Partiamo da una premessa. Non c’è dubbio che la scelta del Legislatore fosse autentica e buona, vale a dire quella di dare un’apertura psicologica e porre maggiore attenzione alla cultura che, tra emergenza sanitaria ed economica, è stata completamente accantonata in un angolo e abbandonata. Così facendo, però, già solo alla prima veloce lettura dell’allegato 23 mi sono iniziate a sorgere confusioni e tre grandi dubbi: “Cos’è cultura?”, “Chi definisce cos’è cultura?”, “C’è una cultura più meritevole di un’altra?”.
Infatti, nell’elenco delle attività aperte non sono contemplate quelle che riguardano il commercio di film, dvd, e non sono contemplate le attività che sono rivolte alla vendita di musica, di dischi. Proprio su quest’ultimo punto, Enzo Mazza su “La Stampa” di qualche giorno fa afferma che “tenere aperte le librerie è una decisone importante perché la cultura è un elemento fondamentale della vita sociale, ma allora perché, per esempio, non tenere aperti i negozi di dischi che, nel primo durissimo lock down, hanno sostenuto gli italiani e li hanno confortati con i loro famosi concerti online e i cori dai terrazzi delle città italiane?”.
E allora mi sono messo a riflettere. Se digitiamo “cultura” sul motore di ricerca Google, ci appare questa definizione: “Quanto concorre alla formazione dell'individuo sul piano intellettuale e morale e all'acquisizione della consapevolezza del ruolo che gli compete nella società; il patrimonio delle cognizioni e delle esperienze acquisite tramite lo studio, ai fini di una specifica preparazione in uno o più campi del sapere”. E da qui la mia grande paura: non è che esiste una cultura di serie A (più tutelata) e una cultura di serie B (importante sì, ma di cui si può fare anche a meno)? Perché se così fosse è profondamente sbagliato. Nel tempo, si è visto come certe canzoni trasmettano più poesia e raccontano meglio la società rispetto a tante poesie e romanzi stessi (pensiamo alle canzoni di Bruce Springsteen, o alle canzoni poesia di Fabrizio De Andrè), oppure, pensiamo a quando, nel 2016, il cantautore Bob Dylan si è aggiudicato il premio nobel per la letteratura.

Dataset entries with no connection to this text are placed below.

(** ** Lanes and bytes *)

Lemma le_val_testbit l n : bytes l -> 0 <= n ->
  Z.testbit (le_val l) n = Z.testbit (at_ l (n / 8)) (n mod 8).
Proof.
  intros Hl. revert n. induction l as [|b l IH]; intros n Hn; simpl.
  - unfold at_. rewrite lookup_nil. simpl. by rewrite !Z.bits_0.
  - apply bytes_cons in Hl as [Hb Hl]. rewrite Z.add_comm.
    change 256 with (2 ^ 8). rewrite (Z.mul_comm (2 ^ 8)).
    rewrite <- (lor_shiftl_add (le_val l) b 8) by (unfold is_byte in Hb; lia).
    rewrite Z.lor_spec. destruct (Z.lt_ge_cases n 8) as [H|H].
    + rewrite Z.shiftl_spec_low, Z.div_small, Z.mod_small by lia. done.
    + rewrite Z.shiftl_spec, IH by (done || lia). rewrite (testbit_small 8 b n), orb_false_r by (done || lia).
      assert (1 <= n / 8) by (apply Z.div_le_lower_bound; lia).
      rewrite at_cons by lia. replace (n - 8) with (n + (-1) * 8) by lia.
      by rewrite Z.div_add, Z.mod_add by lia.
Qed.

Lemma lane_of_range b j : bytes b -> 0 <= lane_of b j < 2 ^ 64.
Proof.
  intros Hb. unfold lane_of.
  pose proof (le_val_range _ (bytes_ztake 8 _ (bytes_zdrop (8 * j) b Hb))) as H.
  assert (Hl : len (ztake 8 (zdrop (8 * j) b)) <= 8) by (unfold len, ztake; rewrite length_take; lia).
  pose proof (Z.pow_le_mono_r 256 _ _ ltac:(lia) Hl). change (2 ^ 64) with (256 ^ 8). lia.
Qed.

Lemma lane_of_testbit b j n : bytes b -> 0 <= j -> 0 <= n < 64 ->
  Z.testbit (lane_of b j) n = Z.testbit (at_ b (8 * j + n / 8)) (n mod 8).
Proof.
  intros Hb Hj Hn. unfold lane_of. rewrite le_val_testbit by (lia || by apply bytes_ztake, bytes_zdrop).
  assert (0 <= n / 8 < 8) by (split; [apply Z.div_pos; lia|apply Z.div_lt_upper_bound; lia]).
  by rewrite at_ztake, at_zdrop by lia.
Qed.

(** Lanes are equal when their bytes are. *)
Lemma lane_of_eq b j w : bytes b -> 0 <= j -> 0 <= w < 2 ^ 64 ->
  (forall n, 0 <= n < 64 -> Z.testbit w n = Z.testbit (at_ b (8 * j + n / 8)) (n mod 8)) -> w = lane_of b j.
Proof.
  intros Hb Hj Hw H. apply Z.bits_inj'. intros n Hn. destruct (Z.lt_ge_cases n 64).
  - by rewrite H, lane_of_testbit by (done || lia).
  - pose proof (lane_of_range b j Hb). by rewrite !(testbit_small 64) by lia.
Qed.

Lemma length_xor_state A b : length A = 25%nat -> length (xor_state A b) = 25%nat.
Proof. intros H. unfold xor_state. rewrite length_zip_with, H. done. Qed.

Lemma at_xor_state A b j : length A = 25%nat -> 0 <= j < 25 -> at_ (xor_state A b) j = Z.lxor (at_ A j) (lane_of b j).
Proof.
  intros HA Hj. unfold xor_state. rewrite at_zip_with, at_indices; [done|lia| |unfold len; lia].
  rewrite len_indices. unfold len. lia.
Qed.

Lemma lanes_eq A B : length A = 25%nat -> length B = 25%nat -> (forall j, 0 <= j < 25 -> at_ A j = at_ B j) -> A = B.
Proof. intros HA HB H. apply list_eq_at; unfold len; rewrite HA; [by rewrite HB|exact H]. Qed.

Lemma xor_state_nil A : length A = 25%nat -> xor_state A [] = A.
Proof.
  intros HA. apply lanes_eq; [by apply length_xor_state|done|]. intros j Hj.
  rewrite at_xor_state by done. unfold lane_of, zdrop, ztake. rewrite drop_nil, take_nil. apply Z.lxor_0_r.
Qed.

Lemma xor_state_lanes A b : lanes_ok A -> bytes b -> lanes_ok (xor_state A b).
Proof.
  intros [HA Hw] Hb. split; [by apply length_xor_state|]. apply Forall_at.
  assert (len (xor_state A b) = 25) as -> by (unfold len; by rewrite length_xor_state).
  intros j Hj. rewrite at_xor_state by done. apply (lxor_range 64); [lia|by apply words64_at|by apply lane_of_range].
Qed.

Lemma bytes_one v : is_byte v -> bytes [v].
Proof. intros. apply bytes_cons. split; [done|apply bytes_nil]. Qed.

(** The block [p] extended by zeros and a byte [v] at position [i]. *)
Definition extend (p : list Z) (i v : Z) : list Z := p ++ replicate (Z.to_nat (i - len p)) 0 ++ [v].

Lemma bytes_extend p i v : bytes p -> is_byte v -> bytes (extend p i v).
Proof.
  intros Hp Hv. apply bytes_app. split; [done|]. apply bytes_app. split; [|by apply bytes_one].
  apply Forall_replicate. done.
Qed.

Lemma at_extend p i v k : len p <= i -> 0 <= k -> at_ (extend p i v) k = if k =? i then v else at_ p k.
Proof.
  intros Hi Hk. pose proof (len_nonneg p). unfold extend. rewrite app_assoc.
  assert (Hz : len (p ++ replicate (Z.to_nat (i - len p)) 0) = i) by (rewrite len_app, len_replicate; lia).
  destruct (Z.eqb_spec k i) as [->|Hne]; [by rewrite at_app_r, Hz, Z.sub_diag by lia|].
  destruct (Z.lt_ge_cases k i).
  - rewrite at_app_l by lia. destruct (Z.lt_ge_cases k (len p)); [by rewrite at_app_l by lia|].
    rewrite at_app_r by lia. rewrite (at_beyond p) by lia.
    unfold at_. destruct (replicate _ _ !! _) as [x|] eqn:E; [|done]. by apply lookup_replicate in E as [-> _].
  - rewrite !at_beyond; [done|lia|]. rewrite len_app, Hz. unfold len. simpl. lia.
Qed.

Lemma div8_range i n : 0 <= i < 8 * n -> 0 <= i / 8 < n.
Proof. intros. split; [apply Z.div_pos; lia|apply Z.div_lt_upper_bound; lia]. Qed.

Lemma byte_lane_range v k : is_byte v -> 0 <= k < 8 -> 0 <= Z.shiftl v (8 * k) < 2 ^ 64.
Proof.
  unfold is_byte. intros Hv Hk. rewrite Z.shiftl_mul_pow2 by lia.
  assert (2 ^ (8 * k) <= 2 ^ 56) by (apply Z.pow_le_mono_r; lia). nia.
Qed.

Lemma lane_of_extend p i v j : bytes p -> is_byte v -> len p <= i < 200 -> 0 <= j < 25 ->
  lane_of (extend p i v) j = if j =? i / 8 then Z.lxor (lane_of p j) (Z.shiftl v (8 * (i mod 8))) else lane_of p j.
Proof.
  intros Hp Hv Hi Hj. pose proof (len_nonneg p). assert (Hm := Z.div_mod i 8 ltac:(lia)).
  assert (Hb := Z.mod_pos_bound i 8 ltac:(lia)). symmetry. apply lane_of_eq; [by apply bytes_extend|lia| |].
  { destruct (j =? i / 8); [|by apply lane_of_range].
    apply (lxor_range 64); [lia|by apply lane_of_range|by apply byte_lane_range]. }
  intros n Hn. pose proof (div8_range n 8 Hn). assert (Hdm := Z.div_mod n 8 ltac:(lia)).
  assert (Hmb := Z.mod_pos_bound n 8 ltac:(lia)). rewrite at_extend by lia.
  destruct (Z.eqb_spec j (i / 8)) as [->|Hne].
  - rewrite Z.lxor_spec, Z.shiftl_spec, lane_of_testbit by (done || lia).
    destruct (Z.eqb_spec (8 * (i / 8) + n / 8) i).
    + rewrite (at_beyond p), Z.bits_0, xorb_false_l by lia. f_equal. lia.
    + destruct (Z.lt_ge_cases n (8 * (i mod 8))); [by rewrite (Z.testbit_neg_r v), xorb_false_r by lia|].
      by rewrite (testbit_small 8 v), xorb_false_r by (done || lia).
  - rewrite lane_of_testbit by (done || lia). by destruct (Z.eqb_spec (8 * j + n / 8) i); [lia|].
Qed.

(** Xoring a byte into a position the block does not cover extends the block. *)
Lemma xor_byte_state A p i v : length A = 25%nat -> bytes p -> is_byte v -> len p <= i < 200 ->
  xor_byte (xor_state A p) i v = xor_state A (extend p i v).
Proof.
  intros HA Hp Hv Hi. pose proof (len_nonneg p). pose proof (div8_range i 25 ltac:(lia)).
  unfold xor_byte, xor_lane. apply lanes_eq.
  { rewrite length_set. by apply length_xor_state. } { by apply length_xor_state. }
  intros j Hj. rewrite at_set; [|unfold len; rewrite length_xor_state by done; lia|lia].
  rewrite !at_xor_state, lane_of_extend by (done || lia). rewrite (Z.eqb_sym (i / 8) j).
  destruct (Z.eqb_spec j (i / 8)) as [->|]; [|done]. by rewrite Z.lxor_assoc.
Qed.

Lemma xor_bytes_state A p q : length A = 25%nat -> bytes p -> bytes q -> len p + len q <= 200 ->
  xor_bytes (xor_state A p) (len p) q = xor_state A (p ++ q).
Proof.
  intros HA. revert p. induction q as [|v q IH]; intros p Hp Hq Hl; simpl; [by rewrite app_nil_r|].
  apply bytes_cons in Hq as [Hv Hq]. rewrite len_cons in Hl. pose proof (len_nonneg q).
  rewrite xor_byte_state by (done || lia). unfold extend. rewrite Z.sub_diag. simpl.
  assert (E : len (p ++ [v]) = len p + 1) by (rewrite len_app; done).
  rewrite <- E, IH, <- app_assoc; [done| |done|lia]. apply bytes_app. split; [done|by apply bytes_one].
Qed.

(** ** Absorbing *)

Lemma xor_lanes_at (v : Z -> Z) n A j : Z.of_nat n <= len A -> 0 <= j ->
  at_ (fold_left (fun A i => xor_lane A i (v i)) (indices n) A) j
    = (if j <? Z.of_nat n then Z.lxor (at_ A j) (v j) else at_ A j)
  /\ len (fold_left (fun A i => xor_lane A i (v i)) (indices n) A) = len A.
Proof. exact (update_loop (fun i x => Z.lxor x (v i)) n A j). Qed.

Lemma lane_of_ztake w b j : 0 <= w -> 0 <= j ->
  lane_of (ztake (8 * w) b) j = if j <? w then lane_of b j else 0.
Proof.
  intros Hw Hj. unfold lane_of, ztake, zdrop. destruct (Z.ltb_spec j w).
  - rewrite skipn_firstn_comm, take_take. do 2 f_equal. lia.
  - rewrite (drop_ge (take _ _)), take_nil; [done|]. rewrite length_take. lia.
Qed.

Lemma absorb_block_fips A w inp : lanes_ok A -> bytes inp -> 0 <= w <= 25 ->
  absorb_block A w inp = keccak_p (xor_state A (ztake (8 * w) inp)).
Proof.
  intros [HA Hw] Hi Hr. rewrite <- (proj1 (keccak_f_fips _ (xor_state_lanes _ _ (conj HA Hw) (bytes_ztake _ _ Hi)))).
  unfold absorb_block. f_equal.
  assert (Hl : len A = 25) by (unfold len; lia).
  pose proof (fun j => xor_lanes_at (fun i => CRYPTO_load_u64_le (zdrop (8 * i) inp)) (Z.to_nat w) A j) as E.
  apply lanes_eq; [|by apply length_xor_state|].
  - destruct (E 0) as [_ El]; [lia..|]. unfold len in El. rewrite HA in El. lia.
  - intros j Hj. destruct (E j) as [-> _]; [lia..|]. rewrite at_xor_state, lane_of_ztake by (done || lia).
    rewrite Z2Nat.id by lia. destruct (j <? w); [done|by rewrite Z.lxor_0_r].
Qed.
(** None is a write outside [out]. *)
Definition vector_encode (out : list Z) (a : vector) (bits : Z) : option (list Z) :=
  let acc := Some out in
  for i < RANK from acc do
    out ← acc; store_at out (i * bits * DEGREE /c 8) (scalar_encode (vat a i) bits).

(** The input left, [in_byte] and [in_byte_bits_left]. *)
Record decoder := mk_decoder { dec_in : list Z; in_byte : Z; in_byte_bits_left : Z }.

(** None is a read past the input. *)
Fixpoint decode_element (fuel : nat) (bits : Z) (d : decoder) (element element_bits_done : Z) : option (Z * decoder) :=
  match fuel with
  | O => Some (element, d)
  | S fuel =>
    if element_bits_done <? bits then
      d ← (if in_byte_bits_left d =? 0
           then match dec_in d with [] => None | b :: inp => Some (mk_decoder inp b 8) end
           else Some d);
      let chunk_bits := bits - element_bits_done in
      let chunk_bits := if in_byte_bits_left d <? chunk_bits then in_byte_bits_left d else chunk_bits in
      let element := u16 (Z.lor element
                       (Z.shiftl (Z.land (in_byte d) (at_ kMasks (chunk_bits - 1))) element_bits_done)) in
      decode_element fuel bits
        (mk_decoder (dec_in d) (Z.shiftr (in_byte d) chunk_bits) (in_byte_bits_left d - chunk_bits))
        element (element_bits_done + chunk_bits)
    else Some (element, d)
  end.

Fixpoint decode_elements (n : nat) (bits : Z) (d : decoder) (out : list Z) : option (option scalar) :=
  match n with
  | O => Some (Some out)
  | S n =>
    '(element, d) ← decode_element (Z.to_nat bits) bits d 0 0;
    if negb (constant_time_declassify_int (b2z (kPrime <=? element)) =? 0) then Some None
    else decode_elements n bits d (out ++ [element])
  end.

(** [Some None] is the return value zero. *)
Definition scalar_decode (inp : list Z) (bits : Z) : option (option scalar) :=
  decode_elements (Z.to_nat DEGREE) bits (mk_decoder inp 0 0) [].

Definition scalar_decode_1 (inp : list Z) : scalar :=
  let out := scalar_zero in
  for n < (DEGREE /c 8) from out do
    let i := 8 * n in
    fst (fold_left (fun '(out, in_byte) j => (set_ (i + j) (Z.land in_byte 1) out, Z.shiftr in_byte 1))
                   (indices 8) (out, at_ inp n)).

Fixpoint vector_decode_from (n : nat) (i : Z) (inp : list Z) (bits : Z) (out : vector) : option (option vector) :=
  match n with
  | O => Some (Some out)
  | S n =>
    s ← scalar_decode (zdrop (i * bits * DEGREE /c 8) inp) bits;
    match s with
    | None => Some None
    | Some s => vector_decode_from n (i + 1) inp bits (out ++ [s])
    end
  end.

Definition vector_decode (inp : list Z) (bits : Z) : option (option vector) :=
  vector_decode_from (Z.to_nat RANK) 0 inp bits [].

(** ** Compression *)

Section Compression.
Context `{PF : Platform}.

Definition compress (x bits : Z) : Z :=
  let shifted := u32 (Z.shiftl x bits) in
  let product := u64 (shifted * kBarrettMultiplier) in
  let quotient := u32 (Z.shiftr product kBarrettShift) in
  let remainder := u32 (shifted - u32 (quotient * kPrime)) in
  let quotient := u32 (quotient + u32 (Z.land 1 (constant_time_lt_w kHalfPrime remainder))) in
  let quotient := u32 (quotient + u32 (Z.land 1 (constant_time_lt_w (kPrime + kHalfPrime) remainder))) in
  u16 (Z.land quotient (Z.shiftl 1 bits - 1)).

Definition decompress (x bits : Z) : Z :=
  let product := u32 (x * kPrime) in
  let power := u32 (Z.shiftl 1 bits) in
  let remainder := Z.land product (u32 (power - 1)) in
  let lower := Z.shiftr product bits in
  u16 (u32 (lower + Z.shiftr remainder (bits - 1))).

Definition scalar_compress (s : scalar) (bits : Z) : scalar :=
  for i < DEGREE from s do set_ i (compress (at_ s i) bits) s.
Definition scalar_decompress (s : scalar) (bits : Z) : scalar :=
  for i < DEGREE from s do set_ i (decompress (at_ s i) bits) s.
Definition vector_compress (a : vector) (bits : Z) : vector :=
  for i < RANK from a do vset i (scalar_compress (vat a i) bits) a.
Definition vector_decompress (a : vector) (bits : Z) : vector :=
  for i < RANK from a do vset i (scalar_decompress (vat a i) bits) a.

End Compression.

Oltre alla musica, il nostro amato cinema. Se consideriamo appunto la cultura come quel mezzo che concorre alla formazione dell’individuo sul piano morale e intellettuale, cosa può esserci meglio di una pellicola in tal senso? È risaputo che molti temi, molti fenomeni sociali o storici, possano essere trasmessi con più successo ai ragazzi con un film, rispetto a fiumi di parole. Pensiamo ai film sul bullismo che sono il miglior strumento per far capire al bullo stesso cosa si prova ad essere bullizzati, pensiamo ai film sulla prostituzione, pensiamo ai film sul lavoro o che hanno rappresentato un fenomeno storico che, da capire solamente sui libri poteva risultare difficile (per spiegare il “taylorismo” o lo “stacanovismo” cosa meglio di un film quale “Tempi moderni”, diventato un vero e proprio manuale). Ma ancora, i film documentari riguardo la vita nelle carceri, oppure concetti sociologici quali l’apprendimento di un comportamento criminale, la giustificazione di un comportamento illegale (pensiamo in questo caso a film quali “liberi di scegliere”, “Posh”), che, ripeto, trasmettono e rendono meglio l’idea rispetto a lunghe e noiose spiegazioni teoriche.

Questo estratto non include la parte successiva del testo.